**What you are asked to do**:
First find the line with "Lemma staged_cells schema" in the entries below, then set down exactly every line through the line with "unfold ParquetSegmentExpectation_new. intros", that line included.

**Available records**:
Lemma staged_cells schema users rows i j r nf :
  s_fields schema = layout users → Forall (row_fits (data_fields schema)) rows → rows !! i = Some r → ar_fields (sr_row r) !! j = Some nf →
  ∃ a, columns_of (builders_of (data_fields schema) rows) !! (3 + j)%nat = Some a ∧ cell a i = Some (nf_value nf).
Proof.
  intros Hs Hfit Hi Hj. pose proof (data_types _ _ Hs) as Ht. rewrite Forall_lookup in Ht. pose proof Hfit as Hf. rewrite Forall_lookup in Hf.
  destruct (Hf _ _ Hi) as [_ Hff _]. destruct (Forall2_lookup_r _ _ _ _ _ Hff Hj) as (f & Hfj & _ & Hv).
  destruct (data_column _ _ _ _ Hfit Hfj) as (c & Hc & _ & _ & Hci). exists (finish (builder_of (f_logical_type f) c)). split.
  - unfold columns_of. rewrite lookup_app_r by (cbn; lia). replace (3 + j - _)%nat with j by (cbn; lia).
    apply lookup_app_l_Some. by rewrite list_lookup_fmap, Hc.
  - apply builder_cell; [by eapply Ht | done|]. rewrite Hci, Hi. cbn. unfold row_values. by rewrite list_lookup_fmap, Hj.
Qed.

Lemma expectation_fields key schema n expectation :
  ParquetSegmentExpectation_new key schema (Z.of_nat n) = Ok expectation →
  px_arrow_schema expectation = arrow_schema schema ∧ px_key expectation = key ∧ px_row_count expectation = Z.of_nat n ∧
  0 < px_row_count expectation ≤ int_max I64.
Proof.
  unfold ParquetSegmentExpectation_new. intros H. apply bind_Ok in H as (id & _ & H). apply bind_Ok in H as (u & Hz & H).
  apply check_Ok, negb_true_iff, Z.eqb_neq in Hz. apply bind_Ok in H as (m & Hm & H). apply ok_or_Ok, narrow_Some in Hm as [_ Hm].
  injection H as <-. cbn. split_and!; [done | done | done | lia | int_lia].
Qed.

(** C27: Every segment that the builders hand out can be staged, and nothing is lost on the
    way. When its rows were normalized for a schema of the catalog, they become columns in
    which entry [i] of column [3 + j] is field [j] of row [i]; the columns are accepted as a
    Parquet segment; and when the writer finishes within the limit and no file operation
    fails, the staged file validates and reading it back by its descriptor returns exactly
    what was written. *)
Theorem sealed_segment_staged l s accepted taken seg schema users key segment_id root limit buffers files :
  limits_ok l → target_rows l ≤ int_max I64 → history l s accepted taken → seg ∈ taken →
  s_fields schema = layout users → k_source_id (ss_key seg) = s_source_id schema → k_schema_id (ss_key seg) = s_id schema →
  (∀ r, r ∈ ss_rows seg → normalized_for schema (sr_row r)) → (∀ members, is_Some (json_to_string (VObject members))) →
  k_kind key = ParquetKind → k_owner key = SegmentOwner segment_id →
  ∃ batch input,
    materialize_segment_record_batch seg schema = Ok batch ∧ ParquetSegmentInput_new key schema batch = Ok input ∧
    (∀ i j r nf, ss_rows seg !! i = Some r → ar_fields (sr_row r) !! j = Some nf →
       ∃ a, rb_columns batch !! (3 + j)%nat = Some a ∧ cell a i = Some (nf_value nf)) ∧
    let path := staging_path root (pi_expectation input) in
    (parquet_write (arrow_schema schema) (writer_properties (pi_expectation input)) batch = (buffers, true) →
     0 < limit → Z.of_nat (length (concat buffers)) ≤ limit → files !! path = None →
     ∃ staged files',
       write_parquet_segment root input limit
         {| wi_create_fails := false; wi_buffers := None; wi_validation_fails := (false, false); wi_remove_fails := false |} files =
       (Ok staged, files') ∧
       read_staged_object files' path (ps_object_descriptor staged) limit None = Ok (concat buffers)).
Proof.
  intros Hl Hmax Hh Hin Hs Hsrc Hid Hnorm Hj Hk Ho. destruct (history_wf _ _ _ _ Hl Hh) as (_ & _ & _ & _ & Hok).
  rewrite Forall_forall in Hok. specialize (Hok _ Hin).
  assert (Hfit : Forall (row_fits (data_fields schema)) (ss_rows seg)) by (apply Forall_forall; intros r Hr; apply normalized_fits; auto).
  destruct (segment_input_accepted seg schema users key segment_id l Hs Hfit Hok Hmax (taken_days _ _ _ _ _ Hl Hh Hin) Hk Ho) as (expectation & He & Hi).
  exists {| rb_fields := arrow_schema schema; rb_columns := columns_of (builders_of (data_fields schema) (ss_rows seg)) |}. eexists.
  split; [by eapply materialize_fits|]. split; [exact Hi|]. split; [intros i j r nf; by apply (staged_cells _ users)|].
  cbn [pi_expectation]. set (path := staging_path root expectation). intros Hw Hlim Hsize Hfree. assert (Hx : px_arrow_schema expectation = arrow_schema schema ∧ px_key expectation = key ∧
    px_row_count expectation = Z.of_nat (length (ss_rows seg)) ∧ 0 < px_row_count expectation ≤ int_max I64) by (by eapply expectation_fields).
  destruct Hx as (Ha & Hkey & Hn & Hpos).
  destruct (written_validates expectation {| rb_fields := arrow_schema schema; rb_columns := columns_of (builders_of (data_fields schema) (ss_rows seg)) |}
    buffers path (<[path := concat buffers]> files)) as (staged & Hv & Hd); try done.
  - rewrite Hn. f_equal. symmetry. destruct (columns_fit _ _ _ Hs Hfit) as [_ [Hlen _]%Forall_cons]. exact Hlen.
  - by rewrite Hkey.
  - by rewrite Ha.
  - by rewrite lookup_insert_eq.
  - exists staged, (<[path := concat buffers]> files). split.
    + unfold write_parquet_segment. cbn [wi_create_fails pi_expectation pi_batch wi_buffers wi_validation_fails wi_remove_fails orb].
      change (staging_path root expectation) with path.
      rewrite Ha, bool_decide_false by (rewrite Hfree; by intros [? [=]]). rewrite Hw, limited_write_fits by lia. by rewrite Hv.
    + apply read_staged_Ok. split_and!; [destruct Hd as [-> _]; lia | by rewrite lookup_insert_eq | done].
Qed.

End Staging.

--

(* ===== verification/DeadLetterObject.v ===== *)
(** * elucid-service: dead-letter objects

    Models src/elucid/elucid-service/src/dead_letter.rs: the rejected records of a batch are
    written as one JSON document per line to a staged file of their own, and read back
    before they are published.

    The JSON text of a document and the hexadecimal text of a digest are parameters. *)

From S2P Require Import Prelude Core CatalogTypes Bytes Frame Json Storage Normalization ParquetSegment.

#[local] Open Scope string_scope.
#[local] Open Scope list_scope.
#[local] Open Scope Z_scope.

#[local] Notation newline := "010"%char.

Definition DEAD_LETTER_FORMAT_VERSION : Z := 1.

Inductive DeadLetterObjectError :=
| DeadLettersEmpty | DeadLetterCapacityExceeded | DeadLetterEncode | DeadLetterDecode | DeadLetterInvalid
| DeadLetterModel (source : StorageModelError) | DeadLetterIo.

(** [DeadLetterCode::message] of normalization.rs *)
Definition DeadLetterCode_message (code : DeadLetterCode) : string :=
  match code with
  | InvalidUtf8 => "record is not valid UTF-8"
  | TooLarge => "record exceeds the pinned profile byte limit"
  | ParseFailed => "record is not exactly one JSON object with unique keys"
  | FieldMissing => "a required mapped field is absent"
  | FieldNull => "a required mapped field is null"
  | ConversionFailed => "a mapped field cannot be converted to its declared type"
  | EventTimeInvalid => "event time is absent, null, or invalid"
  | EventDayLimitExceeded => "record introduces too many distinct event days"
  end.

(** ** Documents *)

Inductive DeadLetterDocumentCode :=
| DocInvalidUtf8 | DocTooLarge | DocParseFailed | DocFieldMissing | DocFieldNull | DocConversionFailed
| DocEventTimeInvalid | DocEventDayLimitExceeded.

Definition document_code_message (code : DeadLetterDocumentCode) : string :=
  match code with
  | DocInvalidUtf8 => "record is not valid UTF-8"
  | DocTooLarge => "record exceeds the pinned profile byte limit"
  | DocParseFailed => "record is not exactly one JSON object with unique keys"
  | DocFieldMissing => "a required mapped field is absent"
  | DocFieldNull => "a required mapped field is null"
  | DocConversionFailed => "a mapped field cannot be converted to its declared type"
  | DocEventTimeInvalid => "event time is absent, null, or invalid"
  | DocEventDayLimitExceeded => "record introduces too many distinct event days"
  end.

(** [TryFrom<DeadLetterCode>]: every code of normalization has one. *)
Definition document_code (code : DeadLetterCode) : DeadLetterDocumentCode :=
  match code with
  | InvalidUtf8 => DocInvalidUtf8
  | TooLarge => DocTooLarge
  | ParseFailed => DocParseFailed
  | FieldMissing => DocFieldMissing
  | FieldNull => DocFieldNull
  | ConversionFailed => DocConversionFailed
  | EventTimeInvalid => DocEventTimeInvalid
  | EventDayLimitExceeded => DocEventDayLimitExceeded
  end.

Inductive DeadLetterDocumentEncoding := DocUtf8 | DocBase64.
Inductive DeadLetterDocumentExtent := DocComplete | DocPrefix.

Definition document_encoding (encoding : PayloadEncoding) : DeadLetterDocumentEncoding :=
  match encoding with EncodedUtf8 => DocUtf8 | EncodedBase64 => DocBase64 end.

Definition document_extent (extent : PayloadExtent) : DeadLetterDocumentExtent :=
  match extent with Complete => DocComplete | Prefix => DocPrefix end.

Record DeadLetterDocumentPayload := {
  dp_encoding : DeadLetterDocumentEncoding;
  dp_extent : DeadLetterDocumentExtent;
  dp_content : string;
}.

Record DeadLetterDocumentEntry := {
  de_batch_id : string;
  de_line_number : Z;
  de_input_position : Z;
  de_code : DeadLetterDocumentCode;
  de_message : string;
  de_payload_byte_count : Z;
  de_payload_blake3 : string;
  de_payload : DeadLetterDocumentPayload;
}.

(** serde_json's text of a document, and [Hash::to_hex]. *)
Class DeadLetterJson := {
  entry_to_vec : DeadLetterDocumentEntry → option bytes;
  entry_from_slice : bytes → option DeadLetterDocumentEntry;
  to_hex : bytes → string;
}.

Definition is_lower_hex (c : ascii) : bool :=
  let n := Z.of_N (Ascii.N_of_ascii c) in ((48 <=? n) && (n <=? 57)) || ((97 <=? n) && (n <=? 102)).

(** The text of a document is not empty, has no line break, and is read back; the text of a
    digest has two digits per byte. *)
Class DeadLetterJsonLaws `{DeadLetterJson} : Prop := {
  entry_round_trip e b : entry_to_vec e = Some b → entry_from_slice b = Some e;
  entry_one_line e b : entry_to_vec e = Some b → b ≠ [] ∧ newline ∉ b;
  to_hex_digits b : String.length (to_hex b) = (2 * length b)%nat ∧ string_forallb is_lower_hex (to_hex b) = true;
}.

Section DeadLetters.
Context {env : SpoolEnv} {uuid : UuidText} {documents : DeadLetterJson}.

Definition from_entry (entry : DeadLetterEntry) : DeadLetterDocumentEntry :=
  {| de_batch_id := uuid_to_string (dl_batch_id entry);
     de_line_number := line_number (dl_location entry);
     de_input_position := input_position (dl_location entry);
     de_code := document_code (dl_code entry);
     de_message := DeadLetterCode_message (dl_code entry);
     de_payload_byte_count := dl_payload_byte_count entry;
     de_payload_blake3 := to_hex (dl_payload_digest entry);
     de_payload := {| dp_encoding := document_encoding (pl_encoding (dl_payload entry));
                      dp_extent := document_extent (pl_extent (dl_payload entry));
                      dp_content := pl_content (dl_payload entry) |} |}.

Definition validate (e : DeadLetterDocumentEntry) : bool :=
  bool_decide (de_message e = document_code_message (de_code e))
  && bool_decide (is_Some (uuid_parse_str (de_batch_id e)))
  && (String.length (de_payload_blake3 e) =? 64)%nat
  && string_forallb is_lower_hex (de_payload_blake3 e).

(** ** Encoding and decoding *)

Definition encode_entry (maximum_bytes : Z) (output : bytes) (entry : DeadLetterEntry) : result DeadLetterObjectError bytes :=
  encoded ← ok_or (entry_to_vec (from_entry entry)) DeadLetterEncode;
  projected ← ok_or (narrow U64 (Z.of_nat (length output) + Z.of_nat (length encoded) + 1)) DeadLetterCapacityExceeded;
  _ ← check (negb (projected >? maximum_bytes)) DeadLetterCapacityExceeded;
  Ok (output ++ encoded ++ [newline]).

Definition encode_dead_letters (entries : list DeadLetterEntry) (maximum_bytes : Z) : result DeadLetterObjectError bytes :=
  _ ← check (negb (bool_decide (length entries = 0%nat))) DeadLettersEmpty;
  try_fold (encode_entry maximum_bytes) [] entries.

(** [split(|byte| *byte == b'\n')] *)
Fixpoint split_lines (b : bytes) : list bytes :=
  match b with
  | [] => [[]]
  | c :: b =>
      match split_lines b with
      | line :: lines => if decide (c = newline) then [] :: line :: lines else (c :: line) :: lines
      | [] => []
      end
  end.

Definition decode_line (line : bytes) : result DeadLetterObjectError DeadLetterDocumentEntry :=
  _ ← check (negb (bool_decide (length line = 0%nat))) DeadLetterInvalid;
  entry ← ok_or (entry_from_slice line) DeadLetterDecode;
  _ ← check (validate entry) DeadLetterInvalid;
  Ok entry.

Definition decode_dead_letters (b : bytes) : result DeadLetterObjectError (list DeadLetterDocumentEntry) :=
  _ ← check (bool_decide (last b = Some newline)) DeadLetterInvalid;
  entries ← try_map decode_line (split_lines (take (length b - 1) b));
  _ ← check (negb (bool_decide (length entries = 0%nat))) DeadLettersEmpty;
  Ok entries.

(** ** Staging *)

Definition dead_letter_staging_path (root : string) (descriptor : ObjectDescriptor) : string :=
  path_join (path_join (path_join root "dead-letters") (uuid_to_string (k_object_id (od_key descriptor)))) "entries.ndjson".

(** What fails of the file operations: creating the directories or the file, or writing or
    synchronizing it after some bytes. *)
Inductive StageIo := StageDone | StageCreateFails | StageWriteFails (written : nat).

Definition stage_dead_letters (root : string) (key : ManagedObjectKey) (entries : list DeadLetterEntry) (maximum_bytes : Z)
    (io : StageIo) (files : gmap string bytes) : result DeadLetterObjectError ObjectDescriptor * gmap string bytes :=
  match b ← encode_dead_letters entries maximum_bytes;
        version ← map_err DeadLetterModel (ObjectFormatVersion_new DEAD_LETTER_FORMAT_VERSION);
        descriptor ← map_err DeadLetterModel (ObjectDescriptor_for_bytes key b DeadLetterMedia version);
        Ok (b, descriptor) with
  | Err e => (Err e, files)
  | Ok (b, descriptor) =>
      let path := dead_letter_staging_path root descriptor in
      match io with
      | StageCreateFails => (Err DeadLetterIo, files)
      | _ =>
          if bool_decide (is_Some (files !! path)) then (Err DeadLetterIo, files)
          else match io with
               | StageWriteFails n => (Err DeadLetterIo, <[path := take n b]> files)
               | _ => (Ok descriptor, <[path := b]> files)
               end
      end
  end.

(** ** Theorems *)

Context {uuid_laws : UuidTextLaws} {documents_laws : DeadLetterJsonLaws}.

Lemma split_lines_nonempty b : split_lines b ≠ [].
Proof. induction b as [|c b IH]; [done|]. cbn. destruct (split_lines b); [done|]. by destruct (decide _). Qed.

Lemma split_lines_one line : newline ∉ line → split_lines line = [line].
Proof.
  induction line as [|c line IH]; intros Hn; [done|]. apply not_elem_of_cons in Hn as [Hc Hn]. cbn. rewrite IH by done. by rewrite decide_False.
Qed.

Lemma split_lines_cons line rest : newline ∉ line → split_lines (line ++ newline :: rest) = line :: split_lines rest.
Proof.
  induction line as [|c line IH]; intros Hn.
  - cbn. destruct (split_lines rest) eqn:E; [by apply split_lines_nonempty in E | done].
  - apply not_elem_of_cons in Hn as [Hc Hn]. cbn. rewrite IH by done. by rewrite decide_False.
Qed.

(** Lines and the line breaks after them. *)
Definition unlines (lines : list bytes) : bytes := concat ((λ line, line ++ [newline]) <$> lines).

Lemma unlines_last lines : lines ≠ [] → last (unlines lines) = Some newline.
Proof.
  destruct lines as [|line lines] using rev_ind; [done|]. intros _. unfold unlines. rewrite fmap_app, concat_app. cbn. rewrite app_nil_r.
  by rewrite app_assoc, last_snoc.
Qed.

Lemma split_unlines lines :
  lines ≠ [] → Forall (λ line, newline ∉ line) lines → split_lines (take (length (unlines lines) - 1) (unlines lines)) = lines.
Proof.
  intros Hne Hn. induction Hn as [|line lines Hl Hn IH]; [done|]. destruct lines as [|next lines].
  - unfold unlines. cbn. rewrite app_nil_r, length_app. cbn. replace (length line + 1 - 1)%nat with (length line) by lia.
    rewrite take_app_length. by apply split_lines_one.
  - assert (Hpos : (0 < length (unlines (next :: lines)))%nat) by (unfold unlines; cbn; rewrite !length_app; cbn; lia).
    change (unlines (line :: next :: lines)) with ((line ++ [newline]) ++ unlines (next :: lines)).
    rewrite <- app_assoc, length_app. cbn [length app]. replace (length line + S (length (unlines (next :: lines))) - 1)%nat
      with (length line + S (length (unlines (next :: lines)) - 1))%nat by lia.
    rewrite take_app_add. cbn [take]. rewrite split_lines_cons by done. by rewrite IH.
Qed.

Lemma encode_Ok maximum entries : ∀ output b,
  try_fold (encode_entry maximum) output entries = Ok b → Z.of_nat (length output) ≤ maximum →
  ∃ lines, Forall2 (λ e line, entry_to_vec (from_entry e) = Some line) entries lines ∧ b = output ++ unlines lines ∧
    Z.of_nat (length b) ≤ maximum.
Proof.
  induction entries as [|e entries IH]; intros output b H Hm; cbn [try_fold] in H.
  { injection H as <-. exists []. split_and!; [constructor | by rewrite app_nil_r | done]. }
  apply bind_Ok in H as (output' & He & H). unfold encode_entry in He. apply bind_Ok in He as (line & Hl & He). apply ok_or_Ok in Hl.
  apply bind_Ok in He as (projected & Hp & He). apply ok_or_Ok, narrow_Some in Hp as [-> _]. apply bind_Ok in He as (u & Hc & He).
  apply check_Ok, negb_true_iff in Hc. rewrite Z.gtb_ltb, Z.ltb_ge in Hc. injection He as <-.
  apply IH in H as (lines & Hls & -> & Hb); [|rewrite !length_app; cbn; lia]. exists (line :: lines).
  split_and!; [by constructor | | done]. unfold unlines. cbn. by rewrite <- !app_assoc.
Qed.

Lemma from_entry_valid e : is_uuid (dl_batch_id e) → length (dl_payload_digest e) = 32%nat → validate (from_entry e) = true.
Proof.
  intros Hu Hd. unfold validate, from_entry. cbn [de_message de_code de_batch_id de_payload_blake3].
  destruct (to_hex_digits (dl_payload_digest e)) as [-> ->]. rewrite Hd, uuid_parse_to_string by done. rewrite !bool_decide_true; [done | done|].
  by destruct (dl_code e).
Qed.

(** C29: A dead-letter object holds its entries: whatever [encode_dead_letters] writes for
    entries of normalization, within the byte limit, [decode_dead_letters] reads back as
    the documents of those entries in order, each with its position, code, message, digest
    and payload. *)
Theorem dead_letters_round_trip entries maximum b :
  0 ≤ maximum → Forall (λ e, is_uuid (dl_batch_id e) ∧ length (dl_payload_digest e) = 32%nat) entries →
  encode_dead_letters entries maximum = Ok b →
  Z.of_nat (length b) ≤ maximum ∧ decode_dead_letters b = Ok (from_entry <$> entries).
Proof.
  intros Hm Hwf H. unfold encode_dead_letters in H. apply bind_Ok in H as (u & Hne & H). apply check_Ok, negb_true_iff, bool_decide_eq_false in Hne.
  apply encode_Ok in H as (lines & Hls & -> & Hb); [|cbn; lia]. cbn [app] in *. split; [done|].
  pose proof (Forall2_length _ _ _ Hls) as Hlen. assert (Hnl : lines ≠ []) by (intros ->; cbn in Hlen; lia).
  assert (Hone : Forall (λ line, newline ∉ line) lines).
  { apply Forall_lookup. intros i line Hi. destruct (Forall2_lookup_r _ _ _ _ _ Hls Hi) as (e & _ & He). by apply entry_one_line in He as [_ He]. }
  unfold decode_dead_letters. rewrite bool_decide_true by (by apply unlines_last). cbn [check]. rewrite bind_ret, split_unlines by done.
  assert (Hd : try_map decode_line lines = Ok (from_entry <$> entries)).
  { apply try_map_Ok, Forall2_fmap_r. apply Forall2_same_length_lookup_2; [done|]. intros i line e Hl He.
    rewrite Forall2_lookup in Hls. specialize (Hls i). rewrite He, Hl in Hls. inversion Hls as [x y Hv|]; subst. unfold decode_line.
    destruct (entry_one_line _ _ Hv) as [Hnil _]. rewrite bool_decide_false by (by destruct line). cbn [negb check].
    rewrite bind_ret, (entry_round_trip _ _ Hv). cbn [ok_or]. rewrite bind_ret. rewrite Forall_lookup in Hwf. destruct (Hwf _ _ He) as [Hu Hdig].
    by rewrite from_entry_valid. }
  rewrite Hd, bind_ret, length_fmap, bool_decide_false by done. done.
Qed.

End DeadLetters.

**Output for this task**:
Lemma staged_cells schema users rows i j r nf :
  s_fields schema = layout users → Forall (row_fits (data_fields schema)) rows → rows !! i = Some r → ar_fields (sr_row r) !! j = Some nf →
  ∃ a, columns_of (builders_of (data_fields schema) rows) !! (3 + j)%nat = Some a ∧ cell a i = Some (nf_value nf).
Proof.
  intros Hs Hfit Hi Hj. pose proof (data_types _ _ Hs) as Ht. rewrite Forall_lookup in Ht. pose proof Hfit as Hf. rewrite Forall_lookup in Hf.
  destruct (Hf _ _ Hi) as [_ Hff _]. destruct (Forall2_lookup_r _ _ _ _ _ Hff Hj) as (f & Hfj & _ & Hv).
  destruct (data_column _ _ _ _ Hfit Hfj) as (c & Hc & _ & _ & Hci). exists (finish (builder_of (f_logical_type f) c)). split.
  - unfold columns_of. rewrite lookup_app_r by (cbn; lia). replace (3 + j - _)%nat with j by (cbn; lia).
    apply lookup_app_l_Some. by rewrite list_lookup_fmap, Hc.
  - apply builder_cell; [by eapply Ht | done|]. rewrite Hci, Hi. cbn. unfold row_values. by rewrite list_lookup_fmap, Hj.
Qed.

Lemma expectation_fields key schema n expectation :
  ParquetSegmentExpectation_new key schema (Z.of_nat n) = Ok expectation →
  px_arrow_schema expectation = arrow_schema schema ∧ px_key expectation = key ∧ px_row_count expectation = Z.of_nat n ∧
  0 < px_row_count expectation ≤ int_max I64.
Proof.
  unfold ParquetSegmentExpectation_new. intros H. apply bind_Ok in H as (id & _ & H). apply bind_Ok in H as (u & Hz & H).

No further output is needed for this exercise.